> _REQUIRED WORK_: Filter the entries, keeping every line with the string "append".

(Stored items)

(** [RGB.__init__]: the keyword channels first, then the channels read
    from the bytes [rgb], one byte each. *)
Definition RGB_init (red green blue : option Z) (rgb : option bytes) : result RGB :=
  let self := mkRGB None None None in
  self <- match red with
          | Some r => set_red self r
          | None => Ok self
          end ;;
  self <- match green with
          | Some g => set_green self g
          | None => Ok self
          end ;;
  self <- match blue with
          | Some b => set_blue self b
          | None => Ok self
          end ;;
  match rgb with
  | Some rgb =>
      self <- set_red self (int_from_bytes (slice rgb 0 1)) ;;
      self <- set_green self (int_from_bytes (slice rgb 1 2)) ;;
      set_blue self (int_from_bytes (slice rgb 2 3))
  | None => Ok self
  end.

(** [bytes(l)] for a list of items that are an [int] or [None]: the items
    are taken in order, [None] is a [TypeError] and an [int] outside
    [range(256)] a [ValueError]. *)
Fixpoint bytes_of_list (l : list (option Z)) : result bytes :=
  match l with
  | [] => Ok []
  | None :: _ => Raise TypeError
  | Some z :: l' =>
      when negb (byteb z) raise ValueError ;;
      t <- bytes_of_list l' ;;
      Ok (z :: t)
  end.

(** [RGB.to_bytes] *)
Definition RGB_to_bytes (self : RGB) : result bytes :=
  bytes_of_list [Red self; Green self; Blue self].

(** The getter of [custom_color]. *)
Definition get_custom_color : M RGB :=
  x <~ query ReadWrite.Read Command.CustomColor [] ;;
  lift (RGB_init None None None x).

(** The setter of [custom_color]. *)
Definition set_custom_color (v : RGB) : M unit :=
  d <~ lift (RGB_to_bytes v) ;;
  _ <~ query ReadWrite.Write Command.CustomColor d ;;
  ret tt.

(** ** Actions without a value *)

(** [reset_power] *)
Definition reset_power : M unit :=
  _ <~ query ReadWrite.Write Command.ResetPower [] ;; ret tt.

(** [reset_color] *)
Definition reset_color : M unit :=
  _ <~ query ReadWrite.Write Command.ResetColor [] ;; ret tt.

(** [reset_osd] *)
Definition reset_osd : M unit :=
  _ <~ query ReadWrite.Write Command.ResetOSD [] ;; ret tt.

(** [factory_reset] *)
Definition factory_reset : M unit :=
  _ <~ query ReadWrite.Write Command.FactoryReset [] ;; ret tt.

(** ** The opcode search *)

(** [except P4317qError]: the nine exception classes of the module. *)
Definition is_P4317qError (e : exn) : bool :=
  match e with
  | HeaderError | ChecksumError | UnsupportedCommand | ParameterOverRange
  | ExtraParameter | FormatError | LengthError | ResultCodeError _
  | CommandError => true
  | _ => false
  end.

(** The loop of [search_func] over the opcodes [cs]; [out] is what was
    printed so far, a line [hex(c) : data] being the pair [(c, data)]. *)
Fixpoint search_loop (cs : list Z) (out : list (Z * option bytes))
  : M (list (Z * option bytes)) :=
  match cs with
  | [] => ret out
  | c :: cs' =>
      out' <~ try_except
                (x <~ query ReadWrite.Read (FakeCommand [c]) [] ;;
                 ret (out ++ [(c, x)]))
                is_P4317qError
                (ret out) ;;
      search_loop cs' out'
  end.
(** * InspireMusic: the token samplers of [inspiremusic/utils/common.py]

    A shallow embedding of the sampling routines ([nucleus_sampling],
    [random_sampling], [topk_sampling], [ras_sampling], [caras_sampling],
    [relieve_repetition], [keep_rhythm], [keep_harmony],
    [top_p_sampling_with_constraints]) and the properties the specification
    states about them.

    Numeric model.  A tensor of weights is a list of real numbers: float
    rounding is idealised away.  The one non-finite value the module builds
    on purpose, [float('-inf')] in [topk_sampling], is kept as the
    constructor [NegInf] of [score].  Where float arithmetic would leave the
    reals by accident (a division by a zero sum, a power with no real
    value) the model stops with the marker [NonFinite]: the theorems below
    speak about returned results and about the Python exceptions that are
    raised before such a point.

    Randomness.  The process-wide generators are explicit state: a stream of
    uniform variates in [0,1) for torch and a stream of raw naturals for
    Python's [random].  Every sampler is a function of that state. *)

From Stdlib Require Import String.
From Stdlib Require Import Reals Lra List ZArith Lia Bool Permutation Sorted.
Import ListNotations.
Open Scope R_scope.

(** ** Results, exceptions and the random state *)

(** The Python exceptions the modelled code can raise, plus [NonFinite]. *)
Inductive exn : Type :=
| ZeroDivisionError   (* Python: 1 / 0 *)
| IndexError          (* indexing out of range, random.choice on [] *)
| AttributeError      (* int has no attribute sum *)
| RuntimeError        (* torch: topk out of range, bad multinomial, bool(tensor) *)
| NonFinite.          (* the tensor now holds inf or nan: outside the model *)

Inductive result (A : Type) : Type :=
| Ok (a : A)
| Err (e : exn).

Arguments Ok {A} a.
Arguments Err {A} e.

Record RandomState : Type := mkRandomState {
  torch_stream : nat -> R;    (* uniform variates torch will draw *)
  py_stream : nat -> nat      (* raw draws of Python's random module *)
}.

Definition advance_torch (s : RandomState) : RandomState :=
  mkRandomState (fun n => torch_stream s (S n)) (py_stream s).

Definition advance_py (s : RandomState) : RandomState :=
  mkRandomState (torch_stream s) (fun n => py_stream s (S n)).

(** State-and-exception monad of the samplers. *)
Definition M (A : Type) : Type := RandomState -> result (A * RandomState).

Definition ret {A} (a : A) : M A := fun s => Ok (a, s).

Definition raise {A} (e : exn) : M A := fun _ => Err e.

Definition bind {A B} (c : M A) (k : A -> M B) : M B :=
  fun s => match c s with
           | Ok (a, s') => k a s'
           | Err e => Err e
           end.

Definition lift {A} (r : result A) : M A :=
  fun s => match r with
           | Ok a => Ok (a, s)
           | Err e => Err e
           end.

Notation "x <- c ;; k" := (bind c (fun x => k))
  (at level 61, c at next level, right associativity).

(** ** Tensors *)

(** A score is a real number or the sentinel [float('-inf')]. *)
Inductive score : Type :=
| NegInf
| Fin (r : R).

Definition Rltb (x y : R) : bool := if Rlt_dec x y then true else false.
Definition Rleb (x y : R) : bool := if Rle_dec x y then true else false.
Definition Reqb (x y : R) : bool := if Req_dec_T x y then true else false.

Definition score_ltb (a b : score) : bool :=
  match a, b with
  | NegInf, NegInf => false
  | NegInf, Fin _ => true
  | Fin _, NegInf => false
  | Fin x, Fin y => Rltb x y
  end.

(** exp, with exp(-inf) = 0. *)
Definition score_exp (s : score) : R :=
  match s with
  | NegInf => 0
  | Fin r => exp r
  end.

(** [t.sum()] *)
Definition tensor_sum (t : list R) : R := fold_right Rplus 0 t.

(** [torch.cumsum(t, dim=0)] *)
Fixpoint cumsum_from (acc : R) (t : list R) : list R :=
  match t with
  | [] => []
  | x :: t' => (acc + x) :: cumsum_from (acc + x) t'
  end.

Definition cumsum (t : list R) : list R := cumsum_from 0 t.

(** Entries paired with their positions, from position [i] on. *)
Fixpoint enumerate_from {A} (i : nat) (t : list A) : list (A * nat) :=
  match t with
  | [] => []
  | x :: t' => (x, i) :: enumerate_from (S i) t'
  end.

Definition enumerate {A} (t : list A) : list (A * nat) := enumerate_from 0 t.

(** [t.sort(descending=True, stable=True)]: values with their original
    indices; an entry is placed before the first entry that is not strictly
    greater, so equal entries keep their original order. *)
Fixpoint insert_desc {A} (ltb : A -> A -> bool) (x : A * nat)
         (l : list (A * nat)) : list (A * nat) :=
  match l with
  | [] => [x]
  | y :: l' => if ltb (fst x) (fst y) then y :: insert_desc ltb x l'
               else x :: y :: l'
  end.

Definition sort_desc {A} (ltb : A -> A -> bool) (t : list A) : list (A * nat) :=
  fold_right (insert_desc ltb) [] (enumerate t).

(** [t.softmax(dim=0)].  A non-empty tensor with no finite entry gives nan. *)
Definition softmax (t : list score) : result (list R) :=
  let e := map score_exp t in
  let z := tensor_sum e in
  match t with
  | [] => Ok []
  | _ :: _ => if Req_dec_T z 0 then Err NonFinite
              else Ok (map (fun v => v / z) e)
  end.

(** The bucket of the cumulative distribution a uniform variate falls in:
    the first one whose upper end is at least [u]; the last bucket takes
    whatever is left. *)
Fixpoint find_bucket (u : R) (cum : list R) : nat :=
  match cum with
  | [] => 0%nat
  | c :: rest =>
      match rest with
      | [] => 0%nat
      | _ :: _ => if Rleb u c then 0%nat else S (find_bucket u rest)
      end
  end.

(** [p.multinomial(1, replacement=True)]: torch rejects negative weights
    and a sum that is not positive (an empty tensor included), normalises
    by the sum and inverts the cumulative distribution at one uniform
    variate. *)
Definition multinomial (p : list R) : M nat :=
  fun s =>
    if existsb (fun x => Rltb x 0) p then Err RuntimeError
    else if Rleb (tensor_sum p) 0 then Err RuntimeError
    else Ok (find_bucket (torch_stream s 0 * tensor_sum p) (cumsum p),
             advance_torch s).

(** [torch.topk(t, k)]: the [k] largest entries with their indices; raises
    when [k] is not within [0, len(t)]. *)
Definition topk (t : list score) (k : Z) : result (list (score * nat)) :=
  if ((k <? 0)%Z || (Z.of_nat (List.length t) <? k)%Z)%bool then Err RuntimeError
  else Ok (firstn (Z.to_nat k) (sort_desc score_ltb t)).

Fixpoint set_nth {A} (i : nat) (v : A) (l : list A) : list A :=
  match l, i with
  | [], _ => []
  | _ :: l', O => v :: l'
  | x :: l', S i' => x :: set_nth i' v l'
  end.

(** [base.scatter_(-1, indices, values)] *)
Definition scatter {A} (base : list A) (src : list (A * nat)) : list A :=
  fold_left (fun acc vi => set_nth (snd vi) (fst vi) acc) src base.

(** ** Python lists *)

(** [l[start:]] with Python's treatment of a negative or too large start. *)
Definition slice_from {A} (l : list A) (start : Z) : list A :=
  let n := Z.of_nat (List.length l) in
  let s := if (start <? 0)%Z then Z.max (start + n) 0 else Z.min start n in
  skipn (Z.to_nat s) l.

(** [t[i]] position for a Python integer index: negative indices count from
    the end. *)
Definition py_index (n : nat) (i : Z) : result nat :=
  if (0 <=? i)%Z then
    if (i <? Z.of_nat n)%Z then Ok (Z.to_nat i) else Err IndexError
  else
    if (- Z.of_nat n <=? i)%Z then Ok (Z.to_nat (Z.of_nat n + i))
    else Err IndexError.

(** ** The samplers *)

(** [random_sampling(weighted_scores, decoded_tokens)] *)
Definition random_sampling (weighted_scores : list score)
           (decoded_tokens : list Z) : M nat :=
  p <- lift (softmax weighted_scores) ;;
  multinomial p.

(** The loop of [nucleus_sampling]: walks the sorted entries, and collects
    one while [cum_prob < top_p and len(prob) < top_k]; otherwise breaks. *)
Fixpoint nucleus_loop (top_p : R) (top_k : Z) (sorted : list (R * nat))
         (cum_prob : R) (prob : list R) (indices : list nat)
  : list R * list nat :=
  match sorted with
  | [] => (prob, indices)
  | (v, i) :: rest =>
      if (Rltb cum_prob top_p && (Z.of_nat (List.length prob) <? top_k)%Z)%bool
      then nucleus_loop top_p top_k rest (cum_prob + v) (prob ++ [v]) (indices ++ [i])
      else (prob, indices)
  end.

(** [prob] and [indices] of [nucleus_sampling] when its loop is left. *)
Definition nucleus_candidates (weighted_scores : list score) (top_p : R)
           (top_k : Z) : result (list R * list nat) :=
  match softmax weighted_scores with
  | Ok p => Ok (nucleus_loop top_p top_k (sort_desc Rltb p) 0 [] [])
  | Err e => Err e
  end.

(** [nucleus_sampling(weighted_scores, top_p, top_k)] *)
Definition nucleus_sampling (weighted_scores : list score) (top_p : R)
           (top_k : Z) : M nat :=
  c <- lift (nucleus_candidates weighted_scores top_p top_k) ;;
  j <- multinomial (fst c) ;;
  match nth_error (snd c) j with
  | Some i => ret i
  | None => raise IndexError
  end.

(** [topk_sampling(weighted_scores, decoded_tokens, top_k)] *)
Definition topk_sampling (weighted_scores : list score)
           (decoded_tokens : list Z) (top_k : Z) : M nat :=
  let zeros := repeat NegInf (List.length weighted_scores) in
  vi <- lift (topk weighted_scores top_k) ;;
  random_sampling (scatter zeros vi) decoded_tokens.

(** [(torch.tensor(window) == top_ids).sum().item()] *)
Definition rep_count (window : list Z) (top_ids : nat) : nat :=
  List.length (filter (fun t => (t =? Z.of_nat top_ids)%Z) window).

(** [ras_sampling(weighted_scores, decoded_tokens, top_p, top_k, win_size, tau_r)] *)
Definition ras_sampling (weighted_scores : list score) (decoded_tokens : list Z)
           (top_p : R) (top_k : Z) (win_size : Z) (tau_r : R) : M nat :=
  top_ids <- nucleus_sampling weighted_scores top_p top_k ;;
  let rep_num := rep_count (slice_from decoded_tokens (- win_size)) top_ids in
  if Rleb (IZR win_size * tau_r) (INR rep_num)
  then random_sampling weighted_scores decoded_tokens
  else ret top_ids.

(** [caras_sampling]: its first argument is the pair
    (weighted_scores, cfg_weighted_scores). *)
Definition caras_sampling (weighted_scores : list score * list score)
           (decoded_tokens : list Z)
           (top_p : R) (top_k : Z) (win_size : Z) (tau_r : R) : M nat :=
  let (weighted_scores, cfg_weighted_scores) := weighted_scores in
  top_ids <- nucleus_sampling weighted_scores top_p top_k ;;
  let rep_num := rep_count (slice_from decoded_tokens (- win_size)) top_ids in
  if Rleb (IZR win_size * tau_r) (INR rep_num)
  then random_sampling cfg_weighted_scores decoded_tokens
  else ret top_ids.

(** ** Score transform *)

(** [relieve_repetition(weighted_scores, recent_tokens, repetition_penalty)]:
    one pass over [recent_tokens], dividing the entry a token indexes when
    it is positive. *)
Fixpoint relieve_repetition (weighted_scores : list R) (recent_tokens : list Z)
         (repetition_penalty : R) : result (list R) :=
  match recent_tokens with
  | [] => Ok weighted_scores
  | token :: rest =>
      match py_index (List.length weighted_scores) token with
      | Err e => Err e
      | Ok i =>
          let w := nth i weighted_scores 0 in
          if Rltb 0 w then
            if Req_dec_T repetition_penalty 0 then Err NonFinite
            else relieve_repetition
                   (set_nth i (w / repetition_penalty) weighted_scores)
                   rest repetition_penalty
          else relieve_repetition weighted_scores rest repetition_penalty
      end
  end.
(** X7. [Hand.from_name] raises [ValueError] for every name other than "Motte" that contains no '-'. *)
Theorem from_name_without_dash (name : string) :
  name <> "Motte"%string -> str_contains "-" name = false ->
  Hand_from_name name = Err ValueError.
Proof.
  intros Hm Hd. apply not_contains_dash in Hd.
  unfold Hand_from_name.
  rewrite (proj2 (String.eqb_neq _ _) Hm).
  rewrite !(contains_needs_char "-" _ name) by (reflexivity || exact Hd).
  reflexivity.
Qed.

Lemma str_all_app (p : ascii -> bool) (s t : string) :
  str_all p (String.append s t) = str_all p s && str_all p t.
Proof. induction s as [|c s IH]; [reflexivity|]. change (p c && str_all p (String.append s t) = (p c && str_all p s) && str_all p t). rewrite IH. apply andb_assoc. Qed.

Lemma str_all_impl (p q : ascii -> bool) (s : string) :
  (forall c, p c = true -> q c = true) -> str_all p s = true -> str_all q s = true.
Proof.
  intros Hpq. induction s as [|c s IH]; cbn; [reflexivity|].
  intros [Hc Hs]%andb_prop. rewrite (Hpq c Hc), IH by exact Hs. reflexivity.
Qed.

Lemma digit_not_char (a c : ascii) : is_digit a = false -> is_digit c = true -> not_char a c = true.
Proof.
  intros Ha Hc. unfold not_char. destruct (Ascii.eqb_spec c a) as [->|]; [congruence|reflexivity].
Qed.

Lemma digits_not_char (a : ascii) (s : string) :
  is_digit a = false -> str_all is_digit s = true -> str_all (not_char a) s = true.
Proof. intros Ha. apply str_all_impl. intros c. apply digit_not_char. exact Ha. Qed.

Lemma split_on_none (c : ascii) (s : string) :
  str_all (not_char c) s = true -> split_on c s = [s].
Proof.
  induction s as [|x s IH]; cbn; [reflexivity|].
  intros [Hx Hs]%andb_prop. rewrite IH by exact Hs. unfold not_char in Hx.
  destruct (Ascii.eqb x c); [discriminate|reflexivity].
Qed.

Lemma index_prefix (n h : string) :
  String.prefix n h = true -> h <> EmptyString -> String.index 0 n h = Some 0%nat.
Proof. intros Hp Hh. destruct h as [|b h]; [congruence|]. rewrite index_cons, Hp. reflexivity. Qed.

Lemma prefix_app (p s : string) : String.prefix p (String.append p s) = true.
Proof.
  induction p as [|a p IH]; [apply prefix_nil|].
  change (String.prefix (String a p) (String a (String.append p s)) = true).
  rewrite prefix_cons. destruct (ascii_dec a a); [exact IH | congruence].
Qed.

> _ANSWER FOR THE TASK_:
  str_all p (String.append s t) = str_all p s && str_all p t.
Proof. induction s as [|c s IH]; [reflexivity|]. change (p c && str_all p (String.append s t) = (p c && str_all p s) && str_all p t). rewrite IH. apply andb_assoc. Qed.
Lemma prefix_app (p s : string) : String.prefix p (String.append p s) = true.
  change (String.prefix (String a p) (String a (String.append p s)) = true).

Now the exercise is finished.